EXERCISE DESCRIPTION
Count the lines below that contain the word "unfold" and give only that number.

[Records from a dataset]
******************************
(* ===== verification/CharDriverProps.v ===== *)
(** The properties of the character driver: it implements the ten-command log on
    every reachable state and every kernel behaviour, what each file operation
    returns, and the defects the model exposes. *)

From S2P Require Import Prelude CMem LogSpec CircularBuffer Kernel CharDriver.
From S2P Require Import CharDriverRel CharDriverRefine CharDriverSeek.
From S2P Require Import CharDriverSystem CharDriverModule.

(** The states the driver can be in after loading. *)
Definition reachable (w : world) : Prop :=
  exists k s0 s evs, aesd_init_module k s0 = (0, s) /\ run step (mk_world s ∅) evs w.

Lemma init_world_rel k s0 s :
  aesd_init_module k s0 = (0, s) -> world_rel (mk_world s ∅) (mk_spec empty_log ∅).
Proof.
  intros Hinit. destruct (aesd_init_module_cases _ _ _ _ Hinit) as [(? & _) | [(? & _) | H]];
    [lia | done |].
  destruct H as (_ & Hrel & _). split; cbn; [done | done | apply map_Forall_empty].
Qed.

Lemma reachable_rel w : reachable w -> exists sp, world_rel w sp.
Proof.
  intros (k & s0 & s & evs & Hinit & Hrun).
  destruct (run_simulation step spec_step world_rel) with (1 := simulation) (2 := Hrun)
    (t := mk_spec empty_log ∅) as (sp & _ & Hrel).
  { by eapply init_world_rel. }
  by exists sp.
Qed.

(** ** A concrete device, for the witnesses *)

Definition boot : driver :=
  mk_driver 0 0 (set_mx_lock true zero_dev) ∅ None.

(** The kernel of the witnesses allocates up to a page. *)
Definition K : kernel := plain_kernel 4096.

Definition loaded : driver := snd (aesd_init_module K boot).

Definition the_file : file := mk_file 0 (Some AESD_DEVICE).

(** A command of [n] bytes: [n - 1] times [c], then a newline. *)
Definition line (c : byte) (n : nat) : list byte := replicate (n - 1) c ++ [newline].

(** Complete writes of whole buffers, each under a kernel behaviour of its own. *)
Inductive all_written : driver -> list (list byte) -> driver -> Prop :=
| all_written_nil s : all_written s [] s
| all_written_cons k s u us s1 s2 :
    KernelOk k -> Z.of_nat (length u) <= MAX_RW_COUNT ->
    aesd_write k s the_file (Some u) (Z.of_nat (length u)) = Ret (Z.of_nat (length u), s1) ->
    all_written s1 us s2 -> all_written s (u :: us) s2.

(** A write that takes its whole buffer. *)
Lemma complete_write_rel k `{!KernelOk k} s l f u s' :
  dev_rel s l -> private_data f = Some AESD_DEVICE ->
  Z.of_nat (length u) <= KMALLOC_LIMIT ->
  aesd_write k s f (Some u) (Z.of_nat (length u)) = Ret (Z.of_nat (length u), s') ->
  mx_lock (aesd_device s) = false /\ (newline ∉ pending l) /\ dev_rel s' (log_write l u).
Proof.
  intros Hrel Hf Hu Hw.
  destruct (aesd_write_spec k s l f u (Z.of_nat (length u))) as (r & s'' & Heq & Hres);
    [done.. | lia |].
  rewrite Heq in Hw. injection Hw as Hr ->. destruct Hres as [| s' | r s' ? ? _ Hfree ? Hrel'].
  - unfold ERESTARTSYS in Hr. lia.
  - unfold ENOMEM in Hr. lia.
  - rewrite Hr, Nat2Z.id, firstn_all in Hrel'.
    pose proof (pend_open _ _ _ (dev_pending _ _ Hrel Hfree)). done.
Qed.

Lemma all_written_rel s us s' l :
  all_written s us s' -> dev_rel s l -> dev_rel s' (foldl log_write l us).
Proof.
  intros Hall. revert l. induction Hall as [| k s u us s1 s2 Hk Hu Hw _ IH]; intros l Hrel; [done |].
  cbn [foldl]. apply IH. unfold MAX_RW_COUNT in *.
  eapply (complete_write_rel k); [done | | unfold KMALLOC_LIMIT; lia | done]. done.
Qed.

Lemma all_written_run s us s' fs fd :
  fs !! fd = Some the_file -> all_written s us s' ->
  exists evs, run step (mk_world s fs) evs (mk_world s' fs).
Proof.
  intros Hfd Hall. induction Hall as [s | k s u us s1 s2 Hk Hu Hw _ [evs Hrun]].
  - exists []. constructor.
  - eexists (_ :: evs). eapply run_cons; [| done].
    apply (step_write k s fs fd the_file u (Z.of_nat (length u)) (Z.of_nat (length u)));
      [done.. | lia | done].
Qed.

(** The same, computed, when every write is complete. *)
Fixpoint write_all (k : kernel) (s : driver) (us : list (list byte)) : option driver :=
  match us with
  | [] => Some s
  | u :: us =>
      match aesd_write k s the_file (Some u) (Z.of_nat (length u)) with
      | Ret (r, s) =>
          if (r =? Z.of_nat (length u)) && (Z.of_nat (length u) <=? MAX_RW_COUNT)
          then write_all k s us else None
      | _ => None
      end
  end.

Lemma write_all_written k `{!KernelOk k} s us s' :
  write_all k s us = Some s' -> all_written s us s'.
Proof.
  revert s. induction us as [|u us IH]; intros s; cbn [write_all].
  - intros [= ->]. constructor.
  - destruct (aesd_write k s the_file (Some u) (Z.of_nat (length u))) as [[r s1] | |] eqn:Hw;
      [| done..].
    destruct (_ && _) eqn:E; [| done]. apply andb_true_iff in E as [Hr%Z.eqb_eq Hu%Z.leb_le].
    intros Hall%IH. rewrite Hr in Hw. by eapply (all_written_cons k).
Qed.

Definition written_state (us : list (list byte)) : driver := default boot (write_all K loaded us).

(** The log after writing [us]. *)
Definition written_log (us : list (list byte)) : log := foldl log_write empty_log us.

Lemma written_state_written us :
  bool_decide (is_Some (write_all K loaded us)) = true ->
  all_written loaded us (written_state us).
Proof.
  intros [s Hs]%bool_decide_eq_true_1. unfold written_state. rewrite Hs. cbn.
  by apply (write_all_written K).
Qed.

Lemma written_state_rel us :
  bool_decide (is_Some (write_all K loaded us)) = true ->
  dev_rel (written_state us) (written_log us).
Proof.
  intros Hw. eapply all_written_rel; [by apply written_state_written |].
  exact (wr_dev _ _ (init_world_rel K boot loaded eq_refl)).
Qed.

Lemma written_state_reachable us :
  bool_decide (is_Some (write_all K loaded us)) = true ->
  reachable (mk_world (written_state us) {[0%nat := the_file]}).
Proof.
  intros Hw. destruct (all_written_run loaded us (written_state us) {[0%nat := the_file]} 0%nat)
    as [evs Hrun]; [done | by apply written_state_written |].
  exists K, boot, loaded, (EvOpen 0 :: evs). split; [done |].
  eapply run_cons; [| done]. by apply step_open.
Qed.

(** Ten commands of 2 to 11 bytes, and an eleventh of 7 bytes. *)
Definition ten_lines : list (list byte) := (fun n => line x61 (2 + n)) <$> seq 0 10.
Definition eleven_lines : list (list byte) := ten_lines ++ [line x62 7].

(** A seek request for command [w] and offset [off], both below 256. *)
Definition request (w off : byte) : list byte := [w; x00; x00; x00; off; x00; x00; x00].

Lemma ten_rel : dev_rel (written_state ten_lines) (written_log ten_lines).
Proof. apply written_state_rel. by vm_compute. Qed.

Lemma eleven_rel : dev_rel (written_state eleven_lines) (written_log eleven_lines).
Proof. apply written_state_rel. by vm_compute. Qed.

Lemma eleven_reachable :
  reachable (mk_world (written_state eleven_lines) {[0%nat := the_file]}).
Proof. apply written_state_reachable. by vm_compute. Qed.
******************************
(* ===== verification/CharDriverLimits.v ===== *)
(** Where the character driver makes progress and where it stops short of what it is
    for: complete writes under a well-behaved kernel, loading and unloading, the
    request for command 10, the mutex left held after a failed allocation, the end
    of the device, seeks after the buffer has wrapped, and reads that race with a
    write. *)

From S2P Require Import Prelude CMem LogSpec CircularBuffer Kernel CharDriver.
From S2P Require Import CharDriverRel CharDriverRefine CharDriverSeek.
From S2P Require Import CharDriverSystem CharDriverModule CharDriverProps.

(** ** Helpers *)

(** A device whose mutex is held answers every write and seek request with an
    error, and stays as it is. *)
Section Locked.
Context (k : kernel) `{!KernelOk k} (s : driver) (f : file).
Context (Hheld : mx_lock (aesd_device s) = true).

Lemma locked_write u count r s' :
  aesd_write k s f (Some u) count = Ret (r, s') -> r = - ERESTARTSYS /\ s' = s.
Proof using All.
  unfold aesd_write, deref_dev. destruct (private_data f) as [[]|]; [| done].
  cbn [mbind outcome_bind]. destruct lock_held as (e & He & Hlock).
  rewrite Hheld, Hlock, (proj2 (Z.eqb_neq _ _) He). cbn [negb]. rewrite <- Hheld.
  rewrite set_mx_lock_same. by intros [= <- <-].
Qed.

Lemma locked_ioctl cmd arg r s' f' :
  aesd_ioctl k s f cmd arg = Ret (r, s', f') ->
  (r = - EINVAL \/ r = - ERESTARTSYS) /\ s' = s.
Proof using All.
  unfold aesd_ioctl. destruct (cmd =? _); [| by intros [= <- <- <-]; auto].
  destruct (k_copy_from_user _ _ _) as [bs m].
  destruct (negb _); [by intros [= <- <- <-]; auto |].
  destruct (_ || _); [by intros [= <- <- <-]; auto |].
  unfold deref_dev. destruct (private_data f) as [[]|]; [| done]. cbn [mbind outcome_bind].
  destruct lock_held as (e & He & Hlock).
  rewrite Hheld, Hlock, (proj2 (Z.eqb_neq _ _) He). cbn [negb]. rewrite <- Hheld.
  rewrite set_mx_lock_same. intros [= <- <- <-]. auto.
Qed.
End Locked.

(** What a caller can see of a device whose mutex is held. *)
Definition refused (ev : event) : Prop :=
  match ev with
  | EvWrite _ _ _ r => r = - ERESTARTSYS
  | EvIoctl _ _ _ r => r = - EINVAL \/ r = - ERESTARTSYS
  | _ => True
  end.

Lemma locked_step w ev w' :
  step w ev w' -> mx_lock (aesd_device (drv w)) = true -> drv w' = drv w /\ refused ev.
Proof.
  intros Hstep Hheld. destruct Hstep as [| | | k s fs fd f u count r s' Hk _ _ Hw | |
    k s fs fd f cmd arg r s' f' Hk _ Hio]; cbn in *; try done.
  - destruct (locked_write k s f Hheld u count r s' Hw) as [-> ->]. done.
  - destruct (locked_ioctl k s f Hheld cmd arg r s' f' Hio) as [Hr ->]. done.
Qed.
******************************
RESPONSE BOX
8